Curitiba Para quem faz valer o ditado ''somos aquilo que comemos'', ter uma horta se torna um sonho de consumo, sem exageros. Nada melhor que ter à mesa hortaliças fresquinhas, saborosas e sem agrotóxicos. Na cidade, a possibilidade de cultivar legumes e temperos é privilégio de poucos que ainda têm quintal e jardins em casa. Há quem consiga matar o desejo de plantar, nem que seja umas ervinhas, em vasos na varanda do apartamento. Mas nada substitui o prazer de ter um canteiro para colher seus próprios alimentos e acompanhar a maravilha da fertilidade da terra, hoje, relegada praticamente aos produtores rurais.
No perímetro urbano, existem pessoas que valorizam a origem dos alimentos que vão para o prato ao ponto de dedicar parte do tempo para plantar, aguardar o crescimento, colher da terra e finalmente degustar nas refeições diárias. Essa é a proposta do Programa Vida Rural, desenvolvido há mais de 15 anos pelo Clube de Campo Santa Mônica, em Colombo, na Região Metropolitana de Curitiba. Lá existem cerca de 250 lotes cada um com dois ou três canteiros , que ocupam uma área de 7,8 mil metros quadrados. Cada sócio pode plantar suas hortaliças para consumo próprio, com orientação de um engenheiro agronômo.
O sucesso do programa é tão grande que uma lista contém mais de 200 nomes de pessoas que aguardam a vez de participar. O sócio não paga nada, apenas é obrigado a frequentar, pelo menos duas vezes por mês, o espaço para cuidar da horta. ''Também não é permitido o uso de adubos, fungicidas e inseticidas químicos, apenas os orgânicos'', explica Perci Jorge Neto, engenheiro agronômo do clube, acrescentando que o programa mantém uma sementeira com cerca de 15 hortaliças da época para os ''agricultores''. ''Esse programa foi pensado para as pessoas que moram em apartamentos e não têm espaço para plantar em casa.
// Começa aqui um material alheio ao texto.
(* ===== verification/GuestPaths.v ===== *)
(** Guest paths (src/HostFrameworks/LC32/filesystem.cpp).

    A guest path is normalised lexically, clamped at the guest's root, and then
    the first mount point that contains it is replaced by its host directory.
    Strings are lists of bytes without their terminator; [Reject e] is a return of
    false with errno [e], and [Fault] a write outside one of the two arrays of
    [NormalizeGuestAbsolutePath]. *)

From stdpp Require Import base list.
From Stdlib Require Import ZArith Lia.
From S2P Require Import Prelude Bytes.

Open Scope Z_scope.

Definition PATH_MAX : Z := 1024.
Definition ENAMETOOLONG : Z := 63.
Definition slash : Z := 47.
Definition dot : Z := 46.

(** ** Scanning *)

Fixpoint skip_slashes (s : list Z) : list Z :=
  match s with
  | c :: r => if c =? slash then skip_slashes r else s
  | [] => []
  end.

(** The component at the start and the rest from its slash on. *)
Fixpoint component (s : list Z) : list Z * list Z :=
  match s with
  | c :: r => if c =? slash then ([], s) else (let '(a, b) := component r in (c :: a, b))
  | [] => ([], [])
  end.

Definition is_dot (c : list Z) : bool := bool_decide (c = [dot]).
Definition is_dotdot (c : list Z) : bool := bool_decide (c = [dot; dot]).

(** [terminalEnd]: strip trailing slashes, but keep the first byte.  The argument
    is the reversed input. *)
Fixpoint strip_trailing (r : list Z) : list Z :=
  match r with
  | c :: ((_ :: _) as t) => if c =? slash then strip_trailing t else r
  | _ => r
  end.

(** The bytes from [terminalStart] to [terminalEnd]. *)
Definition terminal (input : list Z) : list Z := rev (fst (component (strip_trailing (rev input)))).

(** ** Normalisation *)

(** PATH_MAX / 2 + 1. *)
Definition rewind_capacity : Z := PATH_MAX / 2 + 1.

(** The loop: [output] is what was written so far and [rewinds] the lengths in
    [componentRewind], the last one first.  Every round consumes a byte. *)
Fixpoint normalize_loop (fuel : nat) (input : list Z) (rewinds : list Z) (output : list Z)
    : outcome Z (list Z) :=
  match input with
  | [] => mret output
  | _ =>
    match fuel with
    | O => Fault
    | S f =>
        let '(c, rest) := component (skip_slashes input) in
        if bool_decide (c = []) || is_dot c then normalize_loop f rest rewinds output
        else if is_dotdot c then
          match rewinds with
          | [] => normalize_loop f rest [] output
          | n :: rewinds => normalize_loop f rest rewinds (take (Z.to_nat n) output)
          end
        else
          let separatorLength := if blen output =? 1 then 0 else 1 in
          _ ← reject_if (PATH_MAX - blen output - separatorLength <=? blen c) ENAMETOOLONG;
          if rewind_capacity <=? Z.of_nat (length rewinds) then Fault
          else
            let output' := output ++ (if separatorLength =? 0 then [] else [slash]) ++ c in
            if PATH_MAX <? blen output' then Fault
            else normalize_loop f rest (blen output :: rewinds) output'
    end
  end.

Definition NormalizeGuestAbsolutePath (input : list Z) : outcome Z (list Z) :=
  _ ← reject_if (negb (bool_decide (head input = Some slash))) EINVAL;
  _ ← reject_if (PATH_MAX <=? blen input) ENAMETOOLONG;
  let preserveTerminalDirectoryComponent := is_dot (terminal input) || is_dotdot (terminal input) in
  output ← normalize_loop (length input) input [] [slash];
  output ←
    (if preserveTerminalDirectoryComponent then
       let suffixLength := if blen output =? 1 then 1 else 2 in
       _ ← reject_if (PATH_MAX <=? blen output + suffixLength) ENAMETOOLONG;
       mret (output ++ (if blen output =? 1 then [] else [slash]) ++ [dot])
     else if (1 <? blen input) && bool_decide (last input = Some slash) && (1 <? blen output) then
       _ ← reject_if (PATH_MAX <=? blen output + 1) ENAMETOOLONG;
       mret (output ++ [slash])
     else mret output);
  if PATH_MAX <=? blen output then Fault else mret output.

(** ** Mount points *)

(** The string from an offset on; its first byte is the terminator when it is
    empty. *)
Definition isSubpath (target base : list Z) : bool :=
  if blen target <? blen base then false
  else bool_decide (sub target 0 (blen base) = base) &&
       match target !! length base with None => true | Some c => c =? slash end.

(** snprintf into an array of PATH_MAX bytes. *)
Definition print_path (s : list Z) : outcome Z (list Z) :=
  _ ← reject_if (PATH_MAX <=? blen s) ENAMETOOLONG; mret s.

Fixpoint left_to_right (mounts : list (list Z * list Z)) (input rootfs : list Z)
    : outcome Z (list Z) :=
  match mounts with
  | [] => print_path (rootfs ++ input)
  | (lmp, rmp) :: rest =>
      if bool_decide (lmp = [slash]) then left_to_right rest input rmp
      else if isSubpath input lmp then
        let input := drop (length lmp) input in
        print_path ((if bool_decide (rmp = [slash]) && negb (bool_decide (input = []))
                     then [] else rmp) ++ input)
      else left_to_right rest input rootfs
  end.

Definition pathLeftToRight (mounts : list (list Z * list Z)) (input : list Z)
    : outcome Z (list Z) :=
  _ ← reject_if (negb (bool_decide (head input = Some slash))) EINVAL;
  left_to_right mounts input [].

(** The mount points: guest directory and host directory. *)
Record LC32Filesystem := mkFilesystem { mountpoints : list (list Z * list Z) }.

Definition swap_mounts (m : list (list Z * list Z)) : list (list Z * list Z) :=
  (fun '(a, b) => (b, a)) <$> m.

(** [realpath] resolves the host directory. *)
Definition addMountpoint (realpath : list Z -> option (list Z)) (fs : LC32Filesystem)
    (guest host : list Z) : LC32Filesystem :=
  match realpath host with
  | Some real => mkFilesystem (mountpoints fs ++ [(guest, real)])
  | None => fs
  end.

Definition pathHostToGuest (fs : LC32Filesystem) (input : list Z) : outcome Z (list Z) :=
  pathLeftToRight (swap_mounts (mountpoints fs)) input.

(** [cwd]: the result of getcwd, or its errno. *)
Definition pathGuestToHost (fs : LC32Filesystem) (cwd : Z + list Z) (input : list Z)
    : outcome Z (list Z) :=
  _ ← reject_if (bool_decide (input = [])) ENOENT;
  normalizedPath ←
    (if bool_decide (head input = Some slash) then NormalizeGuestAbsolutePath input
     else
       hostCWD ← (match cwd with inl e => Reject e | inr s => Done s end);
       guestCWD ← pathHostToGuest fs hostCWD;
       guestPath ← print_path (guestCWD ++ [slash] ++ input);
       NormalizeGuestAbsolutePath guestPath);
  pathLeftToRight (mountpoints fs) normalizedPath.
Boa parte dos participantes é oriunda do interior, possui um passado com o trabalho na terra'', informa Dietmer Maass, diretor de ecologia e paisagismo do clube.
''O associado prepara a terra, tem mudas à disposição, planta e colhe. A educação é o forte apelo dessa atividade. Trago meus filhos desde pequenos e eles adoram. Temos nosso lote há 12 anos'', conta o auditor fiscal carioca Ronaldo Ferreira, 56 anos, que chegou em Curitiba em 1984. ''Eu vim de uma selva de pedra e aqui me deparei com tanta paisagem verde no meio urbano. Só fez incentivar minha vontade de trabalhar na terra'', lembra ele, destacando que o Vida Rural foi premiado no Congresso Brasileiro de Clubes, de 2002. Do seu canteiro, Ronaldo leva para casa beterraba, brócolis, salsa, couve manteiga, escarola e espinafre.
Já o aposentado, Masanobu Oyama, 77 anos, conta os dias para chegar a hora de cuidar dos canteiros. ''Meu pai trabalhou bastante na agricultura, tanto no sítio que tinha em Guaíra, como no Japão. Ele fica contente quando está aqui, só pelo fato de ter contato com a terra e colher o que vamos comer em casa'', disse o professor Luiz Oyama, de 46 anos. ''Os orientais consomem bastante legumes. Com o que colhemos aqui, economizamos cerca de um terço de nossas compras em supermercados'', informa Luiz, dizendo que cultiva couve roxa e manteiga, alho poró, alface crespa americana, couve-flor, brócolis e cebolinha.
É o prazer em plantar, ver o desenvolvimento das plantas e, principlamente, comer alimentos puros e naturais, que ®MDNM¯leva o aposentado Dirceu Lanoglia, 72 anos, a frequentar o clube toda semana, há quase 13 anos. ''Na minha casa, só consumo vegetais verdes daqui. Os filhos adoram e trago minha esposa e netinha para me ajudar, às vezes'', conta ele, que é natural de Ipiranga, onde morou numa fazenda com os pais. ''A vida de interior é muito boa, é mais pura e tranquila. Vir aqui me faz lembrar disso'', disse Dirceu.